So I started by getting ready for the Desktop Qualified Exam.  Independently I went through all the existing documentation and searched for knowledge nuggets that would set me on the right path.  I took the stance of developing out all of my own knowledge gaining to a format that could be digested by a larger audience.  I walked through all of the practice exam questions and did an analysis of the different certification levels to the user group at least 3 times.

I passed the Desktop Qualified Associate around April or May of 2016.  It was a great achievement – and I was able to add definition to what that exam means.  Having the Desktop Qualified Associate certification means that you are technically proficient in the features and functions of Tableau Desktop.  It means that you can answer thoughtful questions using built in features and that you have depth of understanding best practices or efficient ways to get to the results.  If I were to equate it to a different skill – I would say that it means you know how and when to use different tools in a toolbox.  What it doesn’t mean: that you are a masterful architect or that you can build a stunningly beautiful home.

To get to the next level of mastery and understanding, that means you’ll need the Certified Professional.  If you take a look at the specific components that are tested you’ll quickly realize that advanced technical skill is weighted less than storytelling or analysis.  The purpose of the Desktop Certified Professional is to demonstrate that you have a deep understanding of data visualization, using data visualization to tell a story, and how level two (or three or four) analytics or analysis are necessary to start answering deeper and more important (read as: higher impact) questions.

For me to work on preparation here – the exam prep guide was only the beginning.  It assists in the structural components of 1) knowing how many questions there will be 2) estimating time available to spend on each question 3) examples of analytical/presentation depth required to demonstrate proficiency 4) variety of question types.

Probably the most intriguing questions for me are those where you have to assess a particular visualization, give and justify a critique (and specifically how it relates to a described objective) and then provide an alternative solution (also justifying verbally the importance).  This skill is much different than knowing how to hammer a nail into a post.  It is defending why you chose to put a porch on the northeast corner of a home.  It’s a lot about feel.

I had such an awesome time taking the exam.  There are a lot of real world constraints that required me to distill down the most important components of each question.  It’s interesting because for most items there isn’t a single right answer.  There are definitely lots of wrong answers, but right is a spectrum that is somewhat dependent on your ability to communicate out the completeness of your point of view.

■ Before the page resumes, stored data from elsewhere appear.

(* ===== verification/Props.v ===== *)
(** * Props: MQTT v5 properties ([mqtt_packet.c])

    The table [gPropMatrix] and the encoder and decoder of a property list.
    [MqttProps_Add] and [MqttProps_Free] are seen here through the number of
    free cells of the property pool; the file PropPool models the cells. *)
From S2P Require Import Prelude PacketDefs Wire Topic.

Definition mask_of (packets : list Z) : Z :=
  fold_right (fun t m => Z.lor (Z.shiftl 1 t) m) 0 packets.

Definition MqttPropMatrix : Set := Z * MqttDataType * Z.

Definition none_row : MqttPropMatrix := (MQTT_PROP_NONE, MQTT_DATA_TYPE_NONE, 0).

Definition gPropMatrix : list MqttPropMatrix := [
  none_row;
  (MQTT_PROP_PAYLOAD_FORMAT_IND, MQTT_DATA_TYPE_BYTE, mask_of [MQTT_PACKET_TYPE_PUBLISH]);
  (MQTT_PROP_MSG_EXPIRY_INTERVAL, MQTT_DATA_TYPE_INT,
    mask_of [MQTT_PACKET_TYPE_CONNECT; MQTT_PACKET_TYPE_PUBLISH]);
  (MQTT_PROP_CONTENT_TYPE, MQTT_DATA_TYPE_STRING, mask_of [MQTT_PACKET_TYPE_PUBLISH]);
  none_row; none_row; none_row; none_row;
  (MQTT_PROP_RESP_TOPIC, MQTT_DATA_TYPE_STRING, mask_of [MQTT_PACKET_TYPE_PUBLISH]);
  (MQTT_PROP_CORRELATION_DATA, MQTT_DATA_TYPE_BINARY, mask_of [MQTT_PACKET_TYPE_PUBLISH]);
  none_row;
  (MQTT_PROP_SUBSCRIPTION_ID, MQTT_DATA_TYPE_VAR_INT,
    mask_of [MQTT_PACKET_TYPE_PUBLISH; MQTT_PACKET_TYPE_SUBSCRIBE]);
  none_row; none_row; none_row; none_row; none_row;
  (MQTT_PROP_SESSION_EXPIRY_INTERVAL, MQTT_DATA_TYPE_INT,
    mask_of [MQTT_PACKET_TYPE_CONNECT; MQTT_PACKET_TYPE_CONNECT_ACK;
             MQTT_PACKET_TYPE_DISCONNECT]);
  (MQTT_PROP_ASSIGNED_CLIENT_ID, MQTT_DATA_TYPE_STRING,
    mask_of [MQTT_PACKET_TYPE_CONNECT_ACK]);
  (MQTT_PROP_SERVER_KEEP_ALIVE, MQTT_DATA_TYPE_SHORT,
    mask_of [MQTT_PACKET_TYPE_CONNECT_ACK]);
  none_row;
  (MQTT_PROP_AUTH_METHOD, MQTT_DATA_TYPE_STRING,
    mask_of [MQTT_PACKET_TYPE_CONNECT; MQTT_PACKET_TYPE_CONNECT_ACK; MQTT_PACKET_TYPE_AUTH]);
  (MQTT_PROP_AUTH_DATA, MQTT_DATA_TYPE_BINARY,
    mask_of [MQTT_PACKET_TYPE_CONNECT; MQTT_PACKET_TYPE_CONNECT_ACK; MQTT_PACKET_TYPE_AUTH]);
  (MQTT_PROP_REQ_PROB_INFO, MQTT_DATA_TYPE_BYTE, mask_of [MQTT_PACKET_TYPE_CONNECT]);
  (MQTT_PROP_WILL_DELAY_INTERVAL, MQTT_DATA_TYPE_INT, mask_of [MQTT_PACKET_TYPE_CONNECT]);
  (MQTT_PROP_REQ_RESP_INFO, MQTT_DATA_TYPE_BYTE, mask_of [MQTT_PACKET_TYPE_CONNECT]);
  (MQTT_PROP_RESP_INFO, MQTT_DATA_TYPE_STRING, mask_of [MQTT_PACKET_TYPE_CONNECT_ACK]);
  none_row;
  (MQTT_PROP_SERVER_REF, MQTT_DATA_TYPE_STRING,
    mask_of [MQTT_PACKET_TYPE_CONNECT_ACK; MQTT_PACKET_TYPE_DISCONNECT]);
  none_row; none_row;
  (MQTT_PROP_REASON_STR, MQTT_DATA_TYPE_STRING,
    mask_of [MQTT_PACKET_TYPE_CONNECT_ACK; MQTT_PACKET_TYPE_PUBLISH_ACK;
             MQTT_PACKET_TYPE_PUBLISH_REC; MQTT_PACKET_TYPE_PUBLISH_REL;
             MQTT_PACKET_TYPE_PUBLISH_COMP; MQTT_PACKET_TYPE_SUBSCRIBE_ACK;
             MQTT_PACKET_TYPE_UNSUBSCRIBE_ACK; MQTT_PACKET_TYPE_DISCONNECT;
             MQTT_PACKET_TYPE_AUTH]);
  none_row;
  (MQTT_PROP_RECEIVE_MAX, MQTT_DATA_TYPE_SHORT,
    mask_of [MQTT_PACKET_TYPE_CONNECT; MQTT_PACKET_TYPE_CONNECT_ACK]);
  (MQTT_PROP_TOPIC_ALIAS_MAX, MQTT_DATA_TYPE_SHORT,
    mask_of [MQTT_PACKET_TYPE_CONNECT; MQTT_PACKET_TYPE_CONNECT_ACK]);
  (MQTT_PROP_TOPIC_ALIAS, MQTT_DATA_TYPE_SHORT, mask_of [MQTT_PACKET_TYPE_PUBLISH]);
  (MQTT_PROP_MAX_QOS, MQTT_DATA_TYPE_BYTE, mask_of [MQTT_PACKET_TYPE_CONNECT_ACK]);
  (MQTT_PROP_RETAIN_AVAIL, MQTT_DATA_TYPE_BYTE, mask_of [MQTT_PACKET_TYPE_CONNECT_ACK]);
  (MQTT_PROP_USER_PROP, MQTT_DATA_TYPE_STRING_PAIR, 65535);
  (MQTT_PROP_MAX_PACKET_SZ, MQTT_DATA_TYPE_INT,
    mask_of [MQTT_PACKET_TYPE_CONNECT; MQTT_PACKET_TYPE_CONNECT_ACK]);
  (MQTT_PROP_WILDCARD_SUB_AVAIL, MQTT_DATA_TYPE_BYTE, mask_of [MQTT_PACKET_TYPE_CONNECT_ACK]);
  (MQTT_PROP_SUBSCRIPTION_ID_AVAIL, MQTT_DATA_TYPE_BYTE, mask_of [MQTT_PACKET_TYPE_CONNECT_ACK]);
  (MQTT_PROP_SHARED_SUBSCRIPTION_AVAIL, MQTT_DATA_TYPE_BYTE,
    mask_of [MQTT_PACKET_TYPE_CONNECT_ACK]);
  (MQTT_PROP_TYPE_MAX, MQTT_DATA_TYPE_NONE, 0)
].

I’ve had the title of Tableau Desktop Certified Professional for just over a year now – so I can tell you with a decent amount of retrospective thought what it has done for me.  Just as I am able to describe the test and purpose it served in this blog post – I can do the same thing in all of my interactions.  It keeps me humble to knowing that the PURPOSE behind a visual display is more important than fancy widgets or cool tricks.  That to a large extent my role is to work through the semantics of a situation and get to the root of it.  The root of the question or questions, the heart of concern, the why behind the visualization.  And also the artistry (yes I use this word) behind what it takes to get there.  We have all felt the difference between a perfectly acceptable visualization and the right visualization.  The end user experiences something different.  I firmly believe that deeper understanding can be achieved by spending that extra thoughtfulness and approach to iteration.

So let’s now fast forward to the other certification path – the more recent one: Tableau Server.  What’s interesting is that because my strengths have been built out on the visualization end, I haven’t planted myself in an opportunity to understand the deeper technical components of Tableau Server.  I have always understood and had great depth of knowledge in Site Administration.  That is to say acknowledging and abiding by best practices for sharing, permissions, and managing content.  But – the part that I had not spent time on is creating a sustainable platform to have the vision continuously executed.

So to overcome that minor blind spot – I went on a mission to learn more, to shine light on the unknown.  You’ve seen that play out here on my blog – going on a self directed adventure to deploy a Server on Azure.  Nobody told me to do that – I was internally compelled.  (I should also mention I was honored to have a friend go on the journey with me!)

I’m probably rehashing at this point – but anytime you grow knowledge in a particular area (more specifically technical) it gives you such breadth and depth of vocabulary to be able to connect to other individuals.  You find that communication barriers that were preventing the success of a project are diminished because you now speak the same language.  As I write this I can hear Seth Godin saying that the more knowledge someone has in a particular subject area the more ABSTRACT their language is around it.  Which means that it is extremely difficult to communicate with that SME unless significant effort is taken on the part of both parties to bridge the gap.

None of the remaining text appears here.